A migrant caravan has been making headlines recently. The group is comprised of asylum seekers from Central American countries—Honduras, El Salvador and Guatemala—which are among the most violent countries in the world. The migrants, fleeing for their lives, have trekked more than 2,000 miles over the last month across the whole of Mexico and are seeking protection in the U.S. President Trump has strongly criticized the group and discouraged them from proceeding to the border. He even threatened to set up military forces along the border to prevent the caravan from passing.
However, today 25 members of the caravan were granted access across the border and permitted to petition for asylum.

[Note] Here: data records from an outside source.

(** ** Samples: a panel on which the account exists *)
Definition any_url : ZodUrl := λ _, true.
Definition no_url : UrlParser := λ _, None.
Definition panel_user : string := @usernameFor plain_sha "s".
Definition account_body (suspended : bool) (text : string) : option json :=
  Some (JObj [("metadata", JObj [("result", JNum 1)]);
              ("data", JObj [("acct", JArr [JObj
                 [("user", JStr panel_user); ("domain", JStr "a.test");
                  ("plan", JStr "starter"); ("suspended", JBool suspended)]])])]).
Definition answering (r : PanelRequest) (w : World) : option PanelResponse * World :=
  (Some (MkPanelResponse 200 None (Some "")), w).
Definition failing (r : PanelRequest) (w : World) : option PanelResponse * World :=
  (Some (MkPanelResponse 503 None None), w).
Definition public_host (hostname : string) (w : World) : option (list string) * World :=
  (Some ["8.8.8.8"], w).
Definition sample_panel (fetch : PanelRequest → World → option PanelResponse * World)
    (suspended : bool) : HostingPanel World :=
  @CpanelWhmHostingPanel any_url no_url plain_sha World fetch public_host (λ _, 4)
    (account_body suspended) (λ _, None).
Definition keep_secret (server iv tag text : string) : option string := Some text.
Definition every_view (r : HostingPanelOperation) (v : Server) : bool := true.
Definition sample_service (status : ServiceStatus) : Service :=
  packaged status <| svc_domain := Some "a.test" |>
                  <| svc_externalAccountId := Some panel_user |>
                  <| svc_controlPanelUsername := Some panel_user |>.
Definition sample_world (status : ServiceStatus) : World := hosting_world (sample_service status).
Definition sample_run fetch suspended (input : ExecuteHostingOperationRequest) (w : World) :
    result HostingPanelOperationResult * World :=
  @executeServiceOperation any_url no_url every_view plain_hmac "" keep_secret
    (sample_panel fetch suspended) (sample_panel fetch suspended) true 1000 "s" input admin
    admin_context no_options w.
Definition suspension : ExecuteHostingOperationRequest :=
  MkExecute "k1" (SuspendAccount "unpaid").
Definition suspended_run := sample_run answering true suspension (sample_world ServiceStatus.ACTIVE).
Definition checking : ExecuteHostingOperationRequest := MkExecute "k2" GetAccount.
Definition failed_run := sample_run failing false checking (sample_world ServiceStatus.ACTIVE).
Definition sample_retry : RetryHostingOperationRequest := MkRetry "k3" None false.
Definition no_virtualizor (c : HostingPanelConnection) : Io HostingPanelConnectionResult :=
  throw (JsError "No Virtualizor").
Definition retried_run : result HostingPanelOperationResult * World :=
  @retry any_url no_url every_view plain_hmac "" keep_secret (sample_panel answering false)
    (sample_panel answering false) no_virtualizor true 1000 "d" sample_retry admin admin_context
    (snd failed_run).
Definition done_result (r : result HostingPanelOperationResult) : HostingPanelOperationResult :=
  match r with
  | Ok res => res
  | Err _ => MkOperationResult (new_operation None "" "" OperationType.GET_ACCOUNT "" "" ""
                                  no_options JNull "" 0) hosting_server None true None
  end.
Lemma run_done (run : result HostingPanelOperationResult * World) :
  is_ok (fst run) = true → run = (Ok (done_result (fst run)), snd run).
Proof. by destruct run as [[res|e] w]. Qed.
Lemma sample_keeps fetch suspended :
  (∀ r w, db (snd (fetch r w)) = db w) → PanelKeeps (sample_panel fetch suspended).
Proof. intros Hf. by apply adapter_keeps. Qed.

Lemma operation_outcome_exact_witness :
  let w := sample_world ServiceStatus.ACTIVE in
  let res := done_result (fst suspended_run) in
  let w' := snd suspended_run in
  op_status (por_operation res) = OperationStatus.SUCCEEDED ∧
  ∃ answer s s', services (db w) !! "s" = Some s ∧ sold s' = sold s ∧
    services (db w') = <["s" := s']> (services (db w)) ∧
    outcome_recorded (SuspendAccount "unpaid") answer (por_operation res) s s' (db w) (db w').
Proof.
  intros w res w'. split; [vm_compute; reflexivity|].
  pose proof (sample_keeps answering true (λ _ _, eq_refl)) as Hk.
  assert (suspended_run = (Ok res, w')) as Hrun by (apply run_done; vm_compute; reflexivity).
  destruct (@operation_outcome_exact any_url no_url every_view plain_hmac "" keep_secret
    (sample_panel answering true) (sample_panel answering true) Hk Hk true 1000 "s" suspension
    admin admin_context no_options w res w' Hrun) as (r0&service&s'&w1&_&_&H1&H2&H3&_&_&_&_&H4).
  - vm_compute. reflexivity.
  - eexists _, (pv_service service), s'. exact (conj H1 (conj H2 (conj H3 H4))).
Defined.
Lemma operation_key_once_witness :
  let w := snd suspended_run in
  let r := por_operation (done_result (fst suspended_run)) in
  let again input := sample_run answering true input w in
  is_ok (fst (again suspension)) = true ∧
  again suspension = @operation_result any_url no_url every_view (r, hosting_server) true None w ∧
  again (MkExecute "k1" UnsuspendAccount) = (Err key_used, w).
Proof.
  intros w r again. split; [vm_compute; reflexivity|].
  split.
  - apply (@operation_key_once any_url no_url every_view plain_hmac "" keep_secret
      (sample_panel answering true) (sample_panel answering true) no_virtualizor true 1000
      (OnService "s" suspension) (OnService "s" suspension) admin admin_context no_options w r
      hosting_server); try (vm_compute; reflexivity); done.
  - apply (@operation_key_once any_url no_url every_view plain_hmac "" keep_secret
      (sample_panel answering true) (sample_panel answering true) no_virtualizor true 1000
      (OnService "s" suspension) (OnService "s" (MkExecute "k1" UnsuspendAccount)) admin
      admin_context no_options w r hosting_server); try (vm_compute; reflexivity); done.
Defined.
Lemma retry_repeats_request_witness :
  let w := snd failed_run in
  let original := por_operation (done_result (fst failed_run)) in
  let r := por_operation (done_result (fst retried_run)) in
  op_status original = OperationStatus.FAILED ∧ op_status r = OperationStatus.SUCCEEDED ∧
  op_type r = op_type original ∧ op_retryOfOperationId r = Some "d" ∧
  op_attemptNumber r = op_attemptNumber original + 1.
Proof.
  intros w original r. split; [vm_compute; reflexivity|]. split; [vm_compute; reflexivity|].
  pose proof (sample_keeps answering false (λ _ _, eq_refl)) as Hk.
  assert (retried_run = (Ok (done_result (fst retried_run)), snd retried_run)) as Hrun
    by (apply run_done; vm_compute; reflexivity).
  destruct (@retry_repeats_request any_url no_url every_view plain_hmac "" keep_secret
    (sample_panel answering false) (sample_panel answering false) Hk Hk true 1000 no_virtualizor
    GetAccount "d" original "s" sample_retry admin admin_context w
    (done_result (fst retried_run)) (snd retried_run)) with (5 := Hrun)
    as (_&_&H2&_&H4&H5&_).
  - vm_compute. reflexivity.
  - vm_compute. reflexivity.
  - vm_compute. reflexivity.
  - split; vm_compute; reflexivity.
  - vm_compute. reflexivity.
  - exact (conj H2 (conj H4 H5)).
Defined.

The group that has been granted provisional admission—as well as the more than 100 remaining asylum seekers who have yet to be admitted—breathed a collective sigh of relief, viewing this event as a hopeful step towards their ultimate goal: to live without fear.
What lies ahead for these asylum seekers is hardly an easy path. After suffering unspeakable trauma and hardship, what can a refugee expect once they enter the U.S.?
Ahead of them lies a years-long process to have their asylum petition assessed—within only a slim chance of being accepted. By requesting asylum at the border, these refugees must submit a so-called “defensive” application for asylum. With such applications, asylum seekers are not given the chance to prove their eligibility through a USCIS asylum interview. Instead, their futures are determined in immigration court.
In immigration court in 2016, around half of asylum applicants with legal counsel were approved, whereas only 10 percent of applicants without legal counsel were approved. Members of the migrant caravan report that some members of their group have obtained pro bono legal representation.
Unlike U.S. citizens, asylum seekers are not entitled to free legal counsel, and it is often challenging for them to get connected with legal representation. However, if an asylum seeker can retain an immigration attorney, it can greatly increase their odds of admission to the U.S.